Reactions during the chain reaction of radical substitution

Addition and elimination

The addition and its counterpart, the elimination, are reactions which change the number of substitutents on the carbon atom, and form or cleave multiple bonds. Double and triple bonds can be produced by eliminating a suitable leaving group. Similar to the nucleophilic substitution, there are several possible reaction mechanisms which are named after the respective reaction order. In the E1 mechanism, the leaving group is ejected first, forming a carbocation. The next step, formation of the double bond, takes place with elimination of a proton (deprotonation). The leaving order is reversed in the E1cb mechanism, that is the proton is split off first. This mechanism requires participation of a base.^[42] Because of the similar conditions, both reactions in the E1 or E1cb elimination always compete with the S_N1 substitution.^[43]

E1 elimination

E1cb elimination

E2 elimination

The E2 mechanism also requires a base, but there the attack of the base and the elimination of the leaving group proceed simultaneously and produce no ionic intermediate. In contrast to the E1 eliminations, different stereochemical configurations are possible for the reaction product in the E2 mechanism, because the attack of the base preferentially occurs in the anti-position with respect to the leaving group. Because of the similar conditions and reagents, the E2 elimination is always in competition with the S_N2-substitution.^[44]

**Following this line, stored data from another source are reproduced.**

Definition import_ocsfschema (ofuel fuel : nat) (data_contract_specification : Contract)
    (sch : Schema) (ocsf_classes : option (list string)) : M Contract :=
  let models0 := default [] (models data_contract_specification) in
  let! classes := lift (classes_of sch (truthy_list ocsf_classes)) in
  let! input_models :=
    lift (if truthy_list ocsf_classes
          then select_classes classes (map replace_hyphens (default [] ocsf_classes)) []
          else Ok classes) in
  let! models1 := import_models sch input_models models0 in
  let! definitions := collect_definitions sch ofuel fuel models1 ∅ in
  ret {| models := Some models1; definitions := Some definitions |}.

(** ** What the memo tables stand for

    The same computations without the memo tables and without the log.
    They are used to say what a table may hold: an entry is the value that
    building it anew would give. *)

Definition scalar_type_of (sch : Schema) (name : option string) : outcome Desc :=
  match name with
  | None => Ok empty_desc
  | Some _ => _build_scalar_type sch name
  end.

Definition field_args_of (sch : Schema) (name : string) (spec : AttrValue) : outcome Desc :=
  match spec with
  | AttrList _ => Raise AttributeError
  | AttrDict spec =>
      let title := if truthy_str (a_caption spec) then a_caption spec else Some name in
      obind (clean_html (a_description spec)) (fun description =>
      let kwargs := scaffold title description in
      if truthy_bool (a_deprecated spec) then Raise DeprecatedField
      else if String.eqb name "$include" then Ok kwargs
      else
        let group := a_group spec in
        let kwargs := if truthy_str group then append_tag (str_of group) kwargs else kwargs in
        let profile := a_profile spec in
        let kwargs :=
          if truthy_str group then append_tag ("profile:" +:+ str_of profile) kwargs
          else kwargs in
        let observable_id := a_observable spec in
        let kwargs :=
          if truthy_int observable_id then set_observable (default 0 observable_id) kwargs
          else kwargs in
        let obj_type := a_object_type spec in
        let base_type := a_type spec in
        obind (if truthy_str obj_type then Ok (ref_desc obj_type)
               else scalar_type_of sch base_type) (fun base =>
        let is_array := a_is_array spec in
        let base := if truthy_bool is_array then array_desc base else base in
        let kwargs := chain_desc kwargs base in
        let enum := a_enum spec in
        let kwargs :=
          if truthy_list enum then set_enum (dict_keys (default [] enum)) kwargs
          else kwargs in
        let requirement := a_requirement spec in
        let kwargs :=
          if bool_decide (requirement = Some REQUIRED) then set_required true kwargs
          else if truthy_str requirement then append_tag (str_of requirement) kwargs
          else kwargs in
        Ok kwargs))
  end.
(** C4: totality of the readers.  On every byte string, sealed or not,
    well-formed or not, both parsers return a value or a typed error: no slice
    index is out of range, no [expect]/[unwrap] fires and the record loops end
    within one iteration per byte. *)
Theorem readers_total b :
  bytes_ok b -> LogReader_parse b <> Panic /\ parse_unsealed b <> Panic.
Proof.
  intros Hok. assert (bytes_ok (drop HEADER_LEN b)) by (by apply Forall_drop). split.
  - unfold LogReader_parse. apply bind_not_panic; [apply parse_header_no_panic|]. intros h _. case_match; [done|].
    apply bind_not_panic; [by apply validate_records_no_panic|done].
  - unfold parse_unsealed. apply bind_not_panic; [apply parse_header_no_panic|]. intros h _.
    destruct (inspect_loop_spec (S (length (drop HEADER_LEN b))) (drop HEADER_LEN b)
      RecordScan_default) as (rs & stop & -> & _); [done|simpl; lia|done].
Qed.

(** C2: the reader accepts exactly the sealed logs.  [parse] succeeds if and
    only if the header parses, the body hash matches, and the body is, byte for
    byte, the encoding of a list of records that satisfies [sealed_log]:
    consecutive sequence numbers, non-regressing icounts, valid layouts, one
    END at the end that agrees with the header, and honest count and flags. *)
Theorem parse_accepts_exactly_sealed_logs b rd :
  bytes_ok b ->
  LogReader_parse b = Ok rd <->
  exists h pre e, parse_header b = Ok h /\ blake3 (drop HEADER_LEN b) = h_body_hash h /\
    drop HEADER_LEN b = encode_records (pre ++ [e]) /\ sealed_log h pre e /\
    rd = mkLogReader h (drop HEADER_LEN b).
Proof. apply parse_iff. Qed.

(** After a successful [parse] every accessor is infallible: the iterator
    yields precisely the records of the sealed log, each with a typed body; the
    canonical view drops the AUX records (END among them), the AUX view ends in
    END, and [end()] returns the header's state hash. *)
Theorem accessors_infallible b rd :
  bytes_ok b -> LogReader_parse b = Ok rd ->
  exists pre e stop,
    records rd = Ok (pre ++ [e]) /\
    rd_body rd = encode_records (pre ++ [e]) /\
    Forall (fun r => exists bd, body r = Ok bd) (pre ++ [e]) /\
    canonical rd = Ok (List.filter (fun r => negb (is_aux r)) pre) /\
    aux rd = Ok (List.filter is_aux pre ++ [e]) /\
    LogReader_end rd = Ok (stop, h_end_state_hash (rd_header rd)).
Proof.
  intros Hok Hp. destruct (parsed_records b rd Hok Hp) as (pre & e & Hr & Hbd & Hsl).
  pose proof (sl_valid _ _ _ Hsl) as Hv.
  assert (rec_valid e) as Hve by (apply Forall_app in Hv as [_ Hv]; by inversion Hv).
  pose proof (rec_valid_end_aux e Hve (sl_end _ _ _ Hsl)) as Hea.
  exists pre, e, (of_le (slice 0 1 (payload e))).
  unfold canonical, aux, LogReader_end. rewrite Hr. cbn [mbind outcome_bind].
  rewrite !List.filter_app, last_snoc. cbn. rewrite Hea. cbn. rewrite app_nil_r.
  rewrite (end_body (rd_header rd)) by (apply Hsl || done).
  split_and!; auto. eapply Forall_impl; [exact Hv|]. intros r. apply body_ok.
Qed.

Electrophilic addition of hydrogen bromide

The counterpart of elimination is the addition where double or triple bonds are converted into single bonds. Similar to the substitution reactions, there are several types of additions distinguished by the type of the attacking particle. For example, in the electrophilic addition of hydrogen bromide, an electrophile (proton) attacks the double bond forming a carbocation, which then reacts with the nucleophile (bromine). The carbocation can be formed on either side of the double bond depending on the groups attached to its ends, and the preferred configuration can be predicted with the Markovnikov's rule.^[45] This rule states that "In the heterolytic addition of a polar molecule to an alkene or alkyne, the more electronegative (nucleophilic) atom (or part) of the polar molecule becomes attached to the carbon atom bearing the smaller number of hydrogen atoms."^[46]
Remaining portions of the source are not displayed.